Assignment
In the listing below, the lines from the first through the one with "(forall (Any AVTag : Type)" are to be copied word for word.

──────── Extracted information ────────

(** C1: a replacement node with the filters [f1; f2] contributes the
    result of [f2] applied to the result of [f1] applied to its text: the
    second filter step starts from the text the first one returns.  The
    order matters: with handlers that append the filter name, [x] then [y]
    gives [txy] where [y] then [x] gives [tyx]. *)
Theorem filters_applied_left_to_right :
  (forall (Any AVTag : Type)
     (field_filter : str -> str -> str -> M Any AVTag str)
     (runFilter : str -> str -> str -> gmap str str -> str -> str -> M Any AVTag str)
     (pre post : list Node) (fld t f1 f2 : str) (front_side : option str)
     (ctx : TemplateRenderContext Any AVTag),
     let r := {| field_name := fld; current_text := t; filters := [f1; f2] |} in
     let r' := inject_front_side front_side r in
     apply_custom_filters field_filter runFilter (pre ++ NRepl r :: post) front_side ctx
     = ('(res1, pre') ← apply_nodes field_filter runFilter front_side pre [];
        t1 ← apply_filter field_filter runFilter fld (current_text r') f1;
        t2 ← apply_filter field_filter runFilter fld t1 f2;
        '(res2, post') ← apply_nodes field_filter runFilter front_side post [];
        mret (res1 ++ t2 ++ res2, pre' ++ NRepl r' :: post')) ctx) /\
  (exists (field_filter : str -> str -> str -> M unit unit str)
          (runFilter : str -> str -> str -> gmap str str -> str -> str -> M unit unit str),
     forall ctx : TemplateRenderContext unit unit,
       let r := {| field_name := L "F"; current_text := L "t";
                   filters := [L "x"; L "y"] |} in
       apply_custom_filters field_filter runFilter [NRepl r] None ctx
       = (Ok (L "txy", [NRepl r]), ctx) /\
       (t2 ← apply_filter field_filter runFilter (L "F") (L "t") (L "y");
        apply_filter field_filter runFilter (L "F") t2 (L "x")) ctx
       = (Ok (L "tyx"), ctx)).
Proof.
  split.
  - intros Any AVTag ff rf pre post fld t f1 f2 fs ctx r r'.
    rewrite apply_custom_filters_split.
    destruct (inject_front_side_fields fs r) as [Ef Efl].
    subst r'. simpl. rewrite Ef, Efl. subst r. simpl.
    unfold mbind, M_bind, mret, M_ret.
    destruct (apply_nodes ff rf fs pre [] ctx) as [[[res1 pre']|e] c1]; [|done].
    destruct (apply_filter ff rf fld _ f1 c1) as [[t1|e] c2]; [|done].
    destruct (apply_filter ff rf fld t1 f2 c2) as [[t2|e] c3]; done.
  - exists (fun text _ name => mret (text ++ name)),
           (fun _ arg _ _ _ _ => mret arg).
    intros ctx. split; reflexivity.
Qed.
(* ===== verification/Sdk.v ===== *)
(** What the modelled modules use of the Cosmos SDK, whose sources are not in
    this repository: the integer and decimal types as their representation,
    and every service ([sdk.Coins], bech32 addresses, the x/bank and x/auth
    keepers, the rounding of [LegacyDec]) as a class of operations with a
    second class of the documented laws the modules rely on.  [BankModel]
    gives instances of all of them, so no law is vacuous. *)
From S2P Require Import Prelude KVStore.

(** * sdkmath.Int: integers of at most 256 bits, panicking beyond *)

Definition int_fits (z : Z) : bool := Z.abs z <? 2 ^ 256.
Definition int_chk (z : Z) : res Z :=
  if int_fits z then Ok z else Panic "Int overflow".
Definition int_add (a b : Z) : res Z := int_chk (a + b).
Definition int_sub (a b : Z) : res Z := int_chk (a - b).
Definition int_mul (a b : Z) : res Z := int_chk (a * b).
Definition int_quo (a b : Z) : res Z :=
  if b =? 0 then Panic "division by zero" else int_chk (Z.quot a b).
(** [Mod] is [big.Int.Mod], the Euclidean remainder. *)
Definition int_mod (a b : Z) : res Z :=
  if b =? 0 then Panic "division by zero" else Ok (a mod (Z.abs b)).

Lemma int_chk_ok z r : int_chk z = Ok r -> r = z.
Proof. unfold int_chk. case_match; congruence. Qed.

Lemma int_chk_fits z : Z.abs z < 2 ^ 256 -> int_chk z = Ok z.
Proof. unfold int_chk, int_fits. by intros ->%Z.ltb_lt. Qed.

Lemma int_add_ok a b r : int_add a b = Ok r -> r = a + b.
Proof. apply int_chk_ok. Qed.
Lemma int_sub_ok a b r : int_sub a b = Ok r -> r = a - b.
Proof. apply int_chk_ok. Qed.
Lemma int_mul_ok a b r : int_mul a b = Ok r -> r = a * b.
Proof. apply int_chk_ok. Qed.
Lemma int_quo_ok a b r : int_quo a b = Ok r -> r = Z.quot a b.
Proof. unfold int_quo. case_match; [done|]. apply int_chk_ok. Qed.
Lemma int_mod_ok a b r : int_mod a b = Ok r -> b <> 0 /\ r = a mod (Z.abs b).
Proof. unfold int_mod. destruct (Z.eqb_spec b 0); [done|]. intros. by simplify_eq. Qed.

(** Replace successful integer operations by the equations they establish. *)
Ltac int_inv :=
  repeat match goal with
  | H : int_add _ _ = Ok _ |- _ => apply int_add_ok in H; subst
  | H : int_sub _ _ = Ok _ |- _ => apply int_sub_ok in H; subst
  | H : int_mul _ _ = Ok _ |- _ => apply int_mul_ok in H; subst
  | H : int_quo _ _ = Ok _ |- _ => apply int_quo_ok in H; subst
  | H : int_mod _ _ = Ok _ |- _ => apply int_mod_ok in H; destruct H as [? ->]
  | H : int_chk _ = Ok _ |- _ => apply int_chk_ok in H; subst
  end.

(** * sdkmath.LegacyDec: 18 decimals, held as the scaled integer

    A [LegacyDec] holds a pointer; the zero value of the struct is nil, which
    [IsNil] tests and which every other method dereferences: [None] here. *)

Abbreviation dec := (option Z) (only parsing).
Definition dec_one : Z := 10 ^ 18.

Definition dec_val (d : dec) : res Z :=
  match d with Some z => Ok z | None => Panic "nil LegacyDec" end.
Definition dec_of_int (n : Z) : Z := n * dec_one.
Definition dec_trunc_int (d : Z) : res Z := int_chk (Z.quot d dec_one).
(** [Ceil().RoundInt()] *)
Definition dec_ceil_int (d : Z) : res Z :=
  int_chk (- ((- d) / dec_one)).

Class DecLib := {
  dec_fits : Z -> bool;
  dec_mul : Z -> Z -> res Z;
  dec_quo : Z -> Z -> res Z;
  (** [LegacyNewDecFromStr]; [None] when it returns an error. *)
  dec_of_str : string -> option Z;
  (** What reading back a stored [LegacyDec] gives. *)
  dec_stored : dec -> dec;
}.

Class DecLaws `{DecLib} := {
  dec_fits_256 : forall z, Z.abs z < 2 ^ 256 -> dec_fits z = true;
  dec_mul_round : forall a b r,
    dec_mul a b = Ok r -> 2 * Z.abs (r * dec_one - a * b) <= dec_one;
  dec_mul_total : forall a b,
    Z.abs (a * b) < dec_one * 2 ^ 255 -> is_ok (dec_mul a b) = true;
  dec_quo_round : forall a b r,
    dec_quo a b = Ok r ->
    b <> 0 /\ 2 * dec_one * Z.abs (r * b - a * dec_one) <= (dec_one + 2) * Z.abs b;
  dec_quo_total : forall a b,
    b <> 0 -> Z.abs a * dec_one < 2 ^ 255 -> is_ok (dec_quo a b) = true;
  dec_stored_some : forall z, dec_stored (Some z) = Some z;
}.

Lemma dec_quo_near `{DecLaws} a b r :
  dec_quo a b = Ok r -> b <> 0 /\ Z.abs (r * b - a * dec_one) <= Z.abs b.
Proof.
  intros [Hb Hr]%dec_quo_round. split; [done|]. assert (2 < dec_one) by done. nia.
Qed.

Section dec_ops.
Context `{DecLib}.
Definition dec_chk (z : Z) : res Z :=
  if dec_fits z then Ok z else Panic "Int overflow".
Definition dec_add (a b : Z) : res Z := dec_chk (a + b).
Definition dec_sub (a b : Z) : res Z := dec_chk (a - b).
Definition dec_mul_int (a n : Z) : res Z := dec_chk (a * n).
Definition dec_quo_int (a n : Z) : res Z :=
  if n =? 0 then Panic "division by zero" else Ok (Z.quot a n).

Lemma dec_chk_ok z r : dec_chk z = Ok r -> r = z.
Proof. unfold dec_chk. case_match; congruence. Qed.
Lemma dec_quo_int_ok a n r : dec_quo_int a n = Ok r -> n <> 0 /\ r = Z.quot a n.
Proof. unfold dec_quo_int. destruct (Z.eqb_spec n 0); [done|]. intros. by simplify_eq. Qed.
End dec_ops.

Lemma dec_chk_256 `{DecLaws} z : Z.abs z < 2 ^ 256 -> dec_chk z = Ok z.
Proof. intros. unfold dec_chk. by rewrite dec_fits_256. Qed.

(** The product of an integer and a decimal is exact. *)
Lemma dec_mul_of_int `{DecLaws} n d r : dec_mul (dec_of_int n) d = Ok r -> r = n * d.
Proof.
  intros Hr%dec_mul_round. unfold dec_of_int in Hr. assert (0 < dec_one) by done.
  replace (r * dec_one - n * dec_one * d) with ((r - n * d) * dec_one) in Hr by ring.
  rewrite Z.abs_mul, (Z.abs_eq dec_one) in Hr by lia. nia.
Qed.

Lemma dec_mul_int_run `{DecLaws} n d :
  Z.abs (n * d) < 2 ^ 255 -> dec_mul (dec_of_int n) d = Ok (n * d).
Proof.
  intros Hlt. assert (Z.abs (dec_of_int n * d) < dec_one * 2 ^ 255) as Ht.
  { unfold dec_of_int. replace (n * dec_one * d) with (dec_one * (n * d)) by ring.
    rewrite Z.abs_mul, (Z.abs_eq dec_one) by done. by apply Z.mul_lt_mono_pos_l. }
  apply dec_mul_total in Ht. destruct (dec_mul (dec_of_int n) d) as [r| |] eqn:Hr; [|discriminate Ht..].
  by apply dec_mul_of_int in Hr as ->.
Qed.

Ltac dec_inv :=
  repeat match goal with
  | H : dec_add _ _ = Ok _ |- _ => apply dec_chk_ok in H; subst
  | H : dec_sub _ _ = Ok _ |- _ => apply dec_chk_ok in H; subst
  | H : dec_mul_int _ _ = Ok _ |- _ => apply dec_chk_ok in H; subst
  | H : dec_quo_int _ _ = Ok _ |- _ => apply dec_quo_int_ok in H; destruct H as [? ->]
  | H : dec_trunc_int _ = Ok _ |- _ => apply int_chk_ok in H; subst
  | H : dec_ceil_int _ = Ok _ |- _ => apply int_chk_ok in H; subst
  end.

(** * Addresses *)

(** [sdk.AccAddress] is a byte slice; [Empty] is length zero. *)
Abbreviation addr := (list Z) (only parsing).

Class AddressCodec := {
  (** [sdk.AccAddressFromBech32]; [None] when it returns an error. *)
  acc_of_bech32 : string -> option addr;
  (** [AccAddress.String] *)
  bech32_of : addr -> string;
}.

Class AddressLaws `{AddressCodec} := {
  bech32_roundtrip : forall a, a <> [] ->
    Forall (fun z => 0 <= z < 256) a -> acc_of_bech32 (bech32_of a) = Some a;
  acc_of_bech32_nonempty : forall s a, acc_of_bech32 s = Some a -> a <> [];
  (** An address has one encoding, up to the case of the whole text. *)
  bech32_canonical : forall s a, acc_of_bech32 s = Some a -> to_lower s = bech32_of a;
  bech32_bytes : forall s a, acc_of_bech32 s = Some a -> Forall (fun z => 0 <= z < 256) a;
}.

(** * sdk.Coin and sdk.Coins *)

Record coin := Coin { c_denom : string; c_amt : Z }.
Abbreviation coins := (list coin) (only parsing).

Class CoinsLib := {
  denom_ok : string -> bool;                 (** [sdk.ValidateDenom] *)
  coins_valid : coins -> bool;               (** [Coins.IsValid] *)
  (** What [Add] and [Sub] expect: sorted denoms, no amount below zero (zero
      amounts, which [IsValid] rejects, are accepted and dropped). *)
  coins_wf : coins -> bool;
  amount_of : coins -> string -> Z;          (** [Coins.AmountOf] *)
  coins_add : coins -> coins -> res coins;   (** [Coins.Add] *)
  coins_sub : coins -> coins -> res coins;   (** [Coins.Sub], panics below zero *)
  new_coins : coins -> res coins;            (** [sdk.NewCoins] *)
  coins_any_gte : coins -> coins -> bool;    (** [Coins.IsAnyGTE] *)
}.

(** [sdk.NewCoin] validates: an invalid denom or a negative amount panics. *)
Definition new_coin `{CoinsLib} (d : string) (a : Z) : res coin :=
  if denom_ok d && (0 <=? a) then Ok (Coin d a) else Panic "invalid coin".
Definition coins_is_zero (cs : coins) : bool := forallb (fun c => c_amt c =? 0) cs.
Definition coins_empty (cs : coins) : bool := match cs with [] => true | _ => false end.
Definition coins_all_positive (cs : coins) : bool :=
  negb (coins_empty cs) && forallb (fun c => 0 <? c_amt c) cs.

Class CoinsLaws `{CoinsLib} := {
  amount_of_nil : forall d, amount_of [] d = 0;
  amount_of_one : forall d a d',
    amount_of [Coin d a] d' = if decide (d = d') then a else 0;
  valid_nil : coins_valid [] = true;
  valid_one : forall d a, denom_ok d = true -> 0 < a -> coins_valid [Coin d a] = true;
  valid_nonneg : forall cs d, coins_valid cs = true -> 0 <= amount_of cs d;
  valid_positive : forall cs, coins_valid cs = true -> Forall (fun c => 0 < c_amt c) cs;
  valid_wf : forall cs, coins_valid cs = true -> coins_wf cs = true;
  wf_one : forall d a, denom_ok d = true -> 0 <= a -> coins_wf [Coin d a] = true;
  wf_nonneg : forall cs d, coins_wf cs = true -> 0 <= amount_of cs d;
  coins_add_law : forall cs ds, coins_wf cs = true -> coins_wf ds = true ->
    exists r, coins_add cs ds = Ok r /\ coins_valid r = true /\
      forall d, amount_of r d = amount_of cs d + amount_of ds d;
  coins_sub_law : forall cs ds, coins_wf cs = true -> coins_wf ds = true ->
    (forall d, amount_of ds d <= amount_of cs d) ->
    exists r, coins_sub cs ds = Ok r /\ coins_valid r = true /\
      forall d, amount_of r d = amount_of cs d - amount_of ds d;
  coins_sub_inv : forall cs ds r, coins_wf cs = true -> coins_wf ds = true ->
    coins_sub cs ds = Ok r -> forall d, amount_of ds d <= amount_of cs d;
  (** Valid coins of one denom are one coin, or none. *)
  coins_single : forall cs d, coins_valid cs = true ->
    (forall d', d' <> d -> amount_of cs d' = 0) ->
    cs = if amount_of cs d =? 0 then [] else [Coin d (amount_of cs d)];
  new_coins_one : forall d a, denom_ok d = true -> 0 <= a ->
    new_coins [Coin d a] = Ok (if a =? 0 then [] else [Coin d a]);
}.

Lemma new_coin_ok `{CoinsLib} d a c :
  new_coin d a = Ok c -> c = Coin d a /\ denom_ok d = true /\ 0 <= a.
Proof.
  unfold new_coin. destruct (denom_ok d) eqn:?; simpl; [|done].
  destruct (Z.leb_spec 0 a); intros; by simplify_eq.
Qed.

Lemma new_coin_run `{CoinsLib} d a :
  denom_ok d = true -> 0 <= a -> new_coin d a = Ok (Coin d a).
Proof. unfold new_coin. intros ->. destruct (Z.leb_spec 0 a); simpl; done || lia. Qed.

(** * Events: the attribute values before they are formatted *)

Inductive attr :=
  | AStr (s : string) | AInt (n : Z) | ACoins (cs : coins) | AAddr (a : addr)
  | ADec (d : dec).
Record event := Event { ev_type : string; ev_attrs : list (string * attr) }.

(** * x/auth and x/bank keepers *)

Class AccountKeeper := {
  (** [GetModuleAddress]: nil for an unregistered module. *)
  ak_module_address : string -> option addr;
  (** [GetModuleAccount]: the address and the permissions of the account. *)
  ak_module_account : string -> option (addr * list string);
}.

Class BankKeeper `{CoinsLib} := {
  BankState : Type;
  bk_balance : BankState -> addr -> string -> Z;
  bk_spendable : BankState -> addr -> string -> Z;
  bk_locked : BankState -> addr -> string -> Z;
  bk_supply : BankState -> string -> Z;
  bk_blocked : addr -> bool;
  bk_send_enabled : BankState -> coin -> bool;
  (** the send restriction function of the keeper rejects the pair *)
  bk_restricted : addr -> addr -> bool;
  bk_SendCoins : addr -> addr -> coins -> M BankState unit;
  bk_SendCoinsFromAccountToModule : addr -> string -> coins -> M BankState unit;
  bk_SendCoinsFromModuleToModule : string -> string -> coins -> M BankState unit;
  bk_SendCoinsFromModuleToAccount : string -> addr -> coins -> M BankState unit;
  bk_MintCoins : string -> coins -> M BankState unit;
  bk_BurnCoins : string -> coins -> M BankState unit;
}.

Section bank_laws.
Context `{CoinsLib, !BankKeeper, !AccountKeeper}.

(** The balances after [cs] left [from] and reached [to]. *)
Definition moved (b b' : BankState) (from to : addr) (cs : coins) : Prop :=
  forall a d, bk_balance b' a d = bk_balance b a d
    - (if decide (a = from) then amount_of cs d else 0)
    + (if decide (a = to) then amount_of cs d else 0).

(** [n] times [cs] was added to the account [a0] and to the supply. *)
Definition issued (b b' : BankState) (n : Z) (a0 : addr) (cs : coins) : Prop :=
  (forall a d, bk_balance b' a d = bk_balance b a d
    + (if decide (a = a0) then n * amount_of cs d else 0)) /\
  (forall d, bk_supply b' d = bk_supply b d + n * amount_of cs d).

Definition same_locks (b b' : BankState) : Prop :=
  forall a d, bk_locked b' a d = bk_locked b a d.

Class BankLaws := {
  bank_nonneg : forall b a d, 0 <= bk_balance b a d;
  bank_locked_nonneg : forall b a d, 0 <= bk_locked b a d;
  bank_spendable : forall b a d,
    bk_spendable b a d = Z.max 0 (bk_balance b a d - bk_locked b a d);
  bank_send_ok : forall f t cs b b',
    bk_SendCoins f t cs b = (Ok tt, b') ->
    moved b b' f t cs /\ same_locks b b' /\
    (forall d, bk_supply b' d = bk_supply b d) /\
    (forall d, amount_of cs d <= bk_spendable b f d);
  bank_send_run : forall f t cs b,
    coins_valid cs = true -> bk_restricted f t = false ->
    (forall d, amount_of cs d <= bk_spendable b f d) ->
    exists b', bk_SendCoins f t cs b = (Ok tt, b');
  bank_send_short : forall f t cs b d,
    coins_valid cs = true -> bk_restricted f t = false ->
    bk_spendable b f d < amount_of cs d ->
    exists e b', bk_SendCoins f t cs b = (Err e, b') /\
      e_kind e = ErrInsufficientFunds /\
      (forall a d', bk_balance b' a d' <= bk_balance b a d') /\ same_locks b b';
  bank_send_to_module : forall f m a cs,
    ak_module_address m = Some a ->
    bk_SendCoinsFromAccountToModule f m cs = bk_SendCoins f a cs;
  bank_send_modules : forall m1 m2 a1 a2 cs,
    ak_module_address m1 = Some a1 -> ak_module_address m2 = Some a2 ->
    bk_SendCoinsFromModuleToModule m1 m2 cs = bk_SendCoins a1 a2 cs;
  bank_mint_ok : forall m a cs b b',
    ak_module_address m = Some a ->
    bk_MintCoins m cs b = (Ok tt, b') -> issued b b' 1 a cs /\ same_locks b b';
  bank_mint_run : forall m a ps cs b,
    ak_module_account m = Some (a, ps) -> "minter" ∈ ps ->
    coins_valid cs = true ->
    (forall d, bk_supply b d + amount_of cs d < 2 ^ 256) ->
    exists b', bk_MintCoins m cs b = (Ok tt, b');
  bank_burn_ok : forall m a cs b b',
    ak_module_address m = Some a ->
    bk_BurnCoins m cs b = (Ok tt, b') ->
    issued b b' (-1) a cs /\ same_locks b b' /\
    (forall d, amount_of cs d <= bk_spendable b a d);
  bank_burn_run : forall m a ps cs b,
    ak_module_account m = Some (a, ps) -> "burner" ∈ ps ->
    coins_valid cs = true ->
    (forall d, amount_of cs d <= bk_spendable b a d) ->
    exists b', bk_BurnCoins m cs b = (Ok tt, b');
  auth_module_account : forall m a ps,
    ak_module_account m = Some (a, ps) -> ak_module_address m = Some a;
}.
End bank_laws.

────────

Exercise response
(** C1: a replacement node with the filters [f1; f2] contributes the
    result of [f2] applied to the result of [f1] applied to its text: the
    second filter step starts from the text the first one returns.  The
    order matters: with handlers that append the filter name, [x] then [y]
    gives [txy] where [y] then [x] gives [tyx]. *)
Theorem filters_applied_left_to_right :
  (forall (Any AVTag : Type)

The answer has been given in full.